Reviews: They can read your glowing reviews and the way you’ve responded to people who have criticized your practice. As we’ve written about before, Google reviews are an aggregate of reviews across the web, so keep an eye on all review sites.

Location: They can see where your practice is located on the map, and will either offer driving directions if the user is on mobile, or offer to send those driving directions to their phone if they are on a laptop or desktop. To make it even easier, Google offers a street view.
Knowledge Panel: If someone searches for your business directly, and not just your specialty, Google provides a Knowledge Panel — or info card highlighting your GMB listing — as well as your organic listing.

One-click calling: With a single touch on the phone number in the Google listing, you can call the business from the mobile site.

providers guide to local search

Your Google My Business Dashboard

The actions users take with your Google My Business listing are reported to you daily in your My Business dashboard. For instance, you can see how many times your business ranked in search, how many people clicked over to your website, or how many clicked to call you directly.

providers guide to local search

Google My Business dashboard showing views and phone calls through listing.

Good marketing is important. Trackable marketing is vital. You’ll quickly see your Google listing’s ROI.

So now, put your Google My Business information into action.

Going Local

Creating a Google My Business Listing

We’re assuming you already have a GMB listing, but if you don’t, now’s the time to get one started. Head over to business.google.com.

The majority of the fields are pretty simple, like your business name, address, and phone number.
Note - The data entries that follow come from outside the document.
Lemma step_send_room (l : BasicLogger W) (wk : option wstate) (m : logMessage)
    (p : list event) (t : list (call T)) (h : list logMessage) (cl : bool) :
  Z.of_nat (length (queue (ch l))) < capacity (ch l) ->
  step CallerG (MkSystem l wk (EvSend m :: p) t h cl false)
  = Some (MkSystem (set_queue l (queue (ch l) ++ [m])) wk p t h cl false).
Proof.
  intros Hroom. unfold step, caller_step. simpl.
  destruct (Z.of_nat (length (queue (ch l))) <? capacity (ch l)) eqn:E;
    [reflexivity|apply Z.ltb_ge in E; lia].
Qed.

Lemma step_send_full (l : BasicLogger W) (wk : option wstate) (m : logMessage)
    (p : list event) (t : list (call T)) (h : list logMessage) (cl : bool) :
  wk = None ∨ wk = Some WDone ->
  capacity (ch l) <= Z.of_nat (length (queue (ch l))) ->
  step CallerG (MkSystem l wk (EvSend m :: p) t h cl false) = None.
Proof.
  intros Hwk Hfull. unfold step, caller_step. simpl.
  destruct (Z.of_nat (length (queue (ch l))) <? capacity (ch l)) eqn:E;
    [apply Z.ltb_lt in E; lia|].
  destruct (queue (ch l)); [|reflexivity]. destruct Hwk as [-> | ->]; reflexivity.
Qed.

(** One move of the caller, computed. *)
Ltac tidy_state :=
  cbv beta iota delta
      [set_todo set_pending set_logger set_closed set_lock set_level set_queue
       set_worker write_sink set_writer logger worker pending todo handled closed
       crashed level flags writer ch lock wg queue capacity].

Ltac caller_moves Hwk :=
  eapply inev_caller; [exact Hwk|reflexivity|]; tidy_state.

Ltac caller_sends Hwk :=
  eapply inev_caller;
    [exact Hwk|apply step_send_room; cbv [queue capacity ch]; lia|]; tidy_state.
If your address has a suite number, use the “#” symbol, as that seems to be Google’s preferred address style.

Don’t worry about uploading images just yet, as we’ll get to that later in the series. A good headshot, or, if your practice has a brand separate from you, then your logo, should suffice.
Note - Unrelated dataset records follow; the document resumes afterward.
(** * R0BIN0/utils: array helpers and the localStorage wrapper

    A shallow embedding of [src/utils/array/array.ts] and
    [src/utils/localStorage/localStorage.ts], together with the part of
    the JavaScript runtime the two files lean on: JSON values, their
    serialisation ([JSON.stringify]) and parsing ([JSON.parse]), truthiness,
    strict equality, property access and [Array.prototype.sort].

    Modelling conventions.
    - A JavaScript value is [JsVal = option Json]: [None] is [undefined],
      [Some j] a value of the JSON data model (spec section 3: entries hold
      JSON-serialisable values).  Numbers are integers ([Z]), standing for
      the integers the runtime represents exactly; texts with a fraction or
      an exponent are outside the model and the parser rejects them.  A
      string is a sequence of 8-bit code units.
    - An object is an association list in property-creation order.  The
      reordering of integer-like keys done by the runtime is not modelled.
      [get_prop] reads the properties a value has of its own; the read
      along the prototype chain is [engine.read].
    - [Array.prototype.sort] is the engine's.  The module [engine] has the
      sort helpers on any engine, with its sort and the names its values
      inherit as arguments; the module [array] has them on one engine,
      whose sort is an insertion sort and whose values inherit nothing.
    - Compound values carry no identity: [===] on two arrays or two objects
      is [false], which is what holds between a freshly parsed value and
      any argument of a call.
    - Code that can raise ([JSON.parse] on malformed text, a property read
      on [null]) lives in the [Exc] monad.
    - The storage medium is a [gmap string string]; the presence of the
      global [window] object is a flag of the world. *)

From stdpp Require Import base option list gmap strings sorting relations.
From Stdlib Require Import ZArith Ascii Lia.

Open Scope Z_scope.

(** ** JSON values *)

Unset Elimination Schemes.
Inductive Json : Type :=
| JNull
| JBool (b : bool)
| JNum (n : Z)
| JStr (s : string)
| JArr (l : list Json)
| JObj (o : list (string * Json)).
Set Elimination Schemes.

(** [undefined] is [None]. *)
Definition JsVal : Type := option Json.
Definition undefined : JsVal := None.

Section JsonInd.
Variable P : Json → Prop.
Hypothesis Hnull : P JNull.
Hypothesis Hbool : ∀ b, P (JBool b).
Hypothesis Hnum : ∀ n, P (JNum n).
Hypothesis Hstr : ∀ s, P (JStr s).
Hypothesis Harr : ∀ l, Forall P l → P (JArr l).
Hypothesis Hobj : ∀ o, Forall (λ kv, P kv.2) o → P (JObj o).

Fixpoint Json_induction (v : Json) : P v :=
  match v with
  | JNull => Hnull
  | JBool b => Hbool b
  | JNum n => Hnum n
  | JStr s => Hstr s
  | JArr l =>
      Harr l ((fix go (l : list Json) : Forall P l :=
                 match l with
                 | [] => Forall_nil_2 P
                 | x :: l' => Forall_cons_2 P x l' (Json_induction x) (go l')
                 end) l)
  | JObj o =>
      Hobj o ((fix go (o : list (string * Json)) : Forall (λ kv, P kv.2) o :=
                 match o with
                 | [] => Forall_nil_2 _
                 | kv :: o' => Forall_cons_2 _ kv o' (Json_induction kv.2) (go o')
                 end) o)
  end.
End JsonInd.

(** ** Characters *)

Module Chr.
Definition dquote : ascii := ascii_of_N 34.
Definition backslash : ascii := ascii_of_N 92.

Definition code (c : ascii) : N := N_of_ascii c.

Definition is_ws (c : ascii) : bool :=
  let n := code c in
  ((n =? 32) || (n =? 9) || (n =? 10) || (n =? 13))%N.

Definition is_digit (c : ascii) : bool :=
  let n := code c in ((48 <=? n) && (n <=? 57))%N.

Definition digit_char (d : Z) : ascii := ascii_of_N (48 + Z.to_N d).
Definition digit_val (c : ascii) : Z := Z.of_N (code c) - 48.

Definition hex_char (n : N) : ascii :=
  if (n <? 10)%N then ascii_of_N (48 + n) else ascii_of_N (87 + n).

Definition hex_val (c : ascii) : option N :=
  let n := code c in
  if ((48 <=? n) && (n <=? 57))%N then Some (n - 48)%N
  else if ((97 <=? n) && (n <=? 102))%N then Some (n - 87)%N
  else if ((65 <=? n) && (n <=? 70))%N then Some (n - 55)%N
  else None.
End Chr.

Definition chars (s : string) : list ascii := String.list_ascii_of_string s.

(** ** Objects as ordered property lists *)

Fixpoint obj_get (k : string) (o : list (string * Json)) : JsVal :=
  match o with
  | [] => None
  | (k', v) :: o' => if decide (k = k') then Some v else obj_get k o'
  end.

(** Defining a property: an existing key keeps its place and takes the new
    value, a new key goes last. *)
Fixpoint obj_set (k : string) (v : Json) (o : list (string * Json))
  : list (string * Json) :=
  match o with
  | [] => [(k, v)]
  | (k', v') :: o' =>
      if decide (k = k') then (k, v) :: o' else (k', v') :: obj_set k v o'
  end.

Definition obj_assign (o src : list (string * Json)) : list (string * Json) :=
  fold_left (λ acc kv, obj_set kv.1 kv.2 acc) src o.

(** ** JSON.stringify and JSON.parse *)

Module JSON.
Import Chr.

(** *** Numbers: canonical decimal notation *)

Fixpoint digits_fuel (fuel : nat) (n : Z) : list ascii :=
  match fuel with
  | O => []
  | S f =>
      if n <? 10 then [digit_char n]
      else digits_fuel f (n / 10) ++ [digit_char (n mod 10)]
  end.

Definition digits (n : Z) : list ascii :=
  digits_fuel (S (Z.to_nat (Z.log2 n))) n.

Definition number_text (n : Z) : list ascii :=
  if n <? 0 then "-"%char :: digits (- n) else digits n.

Definition digits_value (ds : list ascii) : Z :=
  fold_left (λ acc c, 10 * acc + digit_val c) ds 0.

Fixpoint span_digits (s : list ascii) : list ascii * list ascii :=
  match s with
  | c :: r =>
      if is_digit c then let '(ds, r') := span_digits r in (c :: ds, r')
      else ([], s)
  | [] => ([], [])
  end.

(** The digits of a number token.  A leading zero followed by more
    digits is a syntax error; a fraction or an exponent is outside the
    integer model. *)
Definition parse_magnitude (s : list ascii) : option (Z * list ascii) :=
  let '(ds, r) := span_digits s in
  match ds with
  | [] => None
  | d :: ds' =>
      if Ascii.eqb d "0" && negb (bool_decide (ds' = [])) then None
      else
        match r with
        | c :: _ =>
            if Ascii.eqb c "." || Ascii.eqb c "e" || Ascii.eqb c "E" then None
            else Some (digits_value ds, r)
        | [] => Some (digits_value ds, r)
        end
  end.

Definition parse_number (s : list ascii) : option (Z * list ascii) :=
  match s with
  | c :: r =>
      if Ascii.eqb c "-" then '(n, r') ← parse_magnitude r; Some (- n, r')
      else parse_magnitude s
  | [] => None
  end.

(** *** Strings: quoting and escapes *)

Definition escape_char (c : ascii) : list ascii :=
  let n := code c in
  if (n =? 34)%N then [backslash; dquote]
  else if (n =? 92)%N then [backslash; backslash]
  else if (n =? 8)%N then [backslash; "b"%char]
  else if (n =? 12)%N then [backslash; "f"%char]
  else if (n =? 10)%N then [backslash; "n"%char]
  else if (n =? 13)%N then [backslash; "r"%char]
  else if (n =? 9)%N then [backslash; "t"%char]
  else if (n <? 32)%N then
    [backslash; "u"%char; "0"%char; "0"%char;
     hex_char (n / 16); hex_char (n mod 16)]
  else [c].

Definition quote_chars (s : list ascii) : list ascii :=
  dquote :: List.concat (map escape_char s) ++ [dquote].

Definition unescape_simple (c : ascii) : option ascii :=
  let n := code c in
  if (n =? 34)%N then Some dquote
  else if (n =? 92)%N then Some backslash
  else if (n =? 47)%N then Some "/"%char
  else if (n =? 98)%N then Some (ascii_of_N 8)
  else if (n =? 102)%N then Some (ascii_of_N 12)
  else if (n =? 110)%N then Some (ascii_of_N 10)
  else if (n =? 114)%N then Some (ascii_of_N 13)
  else if (n =? 116)%N then Some (ascii_of_N 9)
  else None.

Definition unescape_unicode (a b c d : ascii) : option ascii :=
  a' ← hex_val a; b' ← hex_val b; c' ← hex_val c; d' ← hex_val d;
  let n := (((a' * 16 + b') * 16 + c') * 16 + d')%N in
  if (n <? 256)%N then Some (ascii_of_N n) else None.

(** The body of a string token, after the opening quote. *)
Fixpoint parse_string (s : list ascii) : option (list ascii * list ascii) :=
  match s with
  | [] => None
  | c :: r =>
      if Ascii.eqb c dquote then Some ([], r)
      else if Ascii.eqb c backslash then
        match r with
        | e :: r1 =>
            if Ascii.eqb e "u" then
              match r1 with
              | h1 :: h2 :: h3 :: h4 :: r2 =>
                  x ← unescape_unicode h1 h2 h3 h4;
                  '(str, r3) ← parse_string r2;
                  Some (x :: str, r3)
              | _ => None
              end
            else
              x ← unescape_simple e;
              '(str, r2) ← parse_string r1;
              Some (x :: str, r2)
        | [] => None
        end
      else if (code c <? 32)%N then None
      else '(str, r1) ← parse_string r; Some (c :: str, r1)
  end.

(** *** Values *)

Fixpoint join (sep : ascii) (parts : list (list ascii)) : list ascii :=
  match parts with
  | [] => []
  | [p] => p
  | p :: ps => p ++ sep :: join sep ps
  end.

Definition encode_member (enc : Json → list ascii) (kv : string * Json)
  : list ascii :=
  quote_chars (chars kv.1) ++ ":"%char :: enc kv.2.

Fixpoint encode (v : Json) : list ascii :=
  match v with
  | JNull => chars "null"
  | JBool b => if b then chars "true" else chars "false"
  | JNum n => number_text n
  | JStr s => quote_chars (chars s)
  | JArr l => "["%char :: join "," (map encode l) ++ ["]"%char]
  | JObj o =>
      "{"%char
        :: join "," (map (encode_member encode) o) ++ ["}"%char]
  end.

(** [JSON.stringify] on a value of the JSON data model. *)
Definition stringify (v : Json) : string :=
  String.string_of_list_ascii (encode v).

Fixpoint skip_ws (s : list ascii) : list ascii :=
  match s with
  | c :: r => if is_ws c then skip_ws r else s
  | [] => []
  end.

Fixpoint strip_prefix (p s : list ascii) : option (list ascii) :=
  match p, s with
  | [], _ => Some s
  | a :: p', b :: s' => if Ascii.eqb a b then strip_prefix p' s' else None
  | _ :: _, [] => None
  end.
Get your verification process started asap. Google doesn’t want fake listings created to act as marketing ploys for unethical marketers, so they require you to verify your physical address. After you say that your address is correct, they’ll send a physical letter to your practice.

Verified GMB listings are much easier to rank than unverified listings, so this step is crucial.

Geocoded: What It Is and Why You Should Care

As a local provider, not a national brand, you are only interested in being found be people who are looking for a provider in your area. If you’re in San Francisco, CA, you don’t need to come up in the search results for someone seeking a doctor in San Diego, CA.

While Google is beginning to provide local results for general searches, typically people perform “geocoded” searches. This means they search for their [term] + [city]. So it would look like this: Dentist Denver (or, Dentist Denver CO).

Because of geocoded searches, you don’t have to optimize your website or your listing for the keyword “Dentist,” which would be nearly impossible to rank for unless you utilize paid search (because you’d be competing with every dentist in the country).

Instead optimize for the geocoded search terms, which have far less competition.

Do Your Keyword Research

If you’ve optimized your website for search engines, you know all about keywords. Utilizing keywords on your site and Google My Business listing enable both customers and Google to find you faster. As mentioned above, keywords are about specificity: it’s much harder to rank for ‘doctor, Los Angeles’ than it is ‘orthopaedic surgeon, Westwood, Los Angeles’.

Google My Business is another opportunity to use keywords — from your name, address, and phone number to your practice introduction. We’ll expand on this in Part 3 of this guide, where we’ll cover optimizing your GMB listing.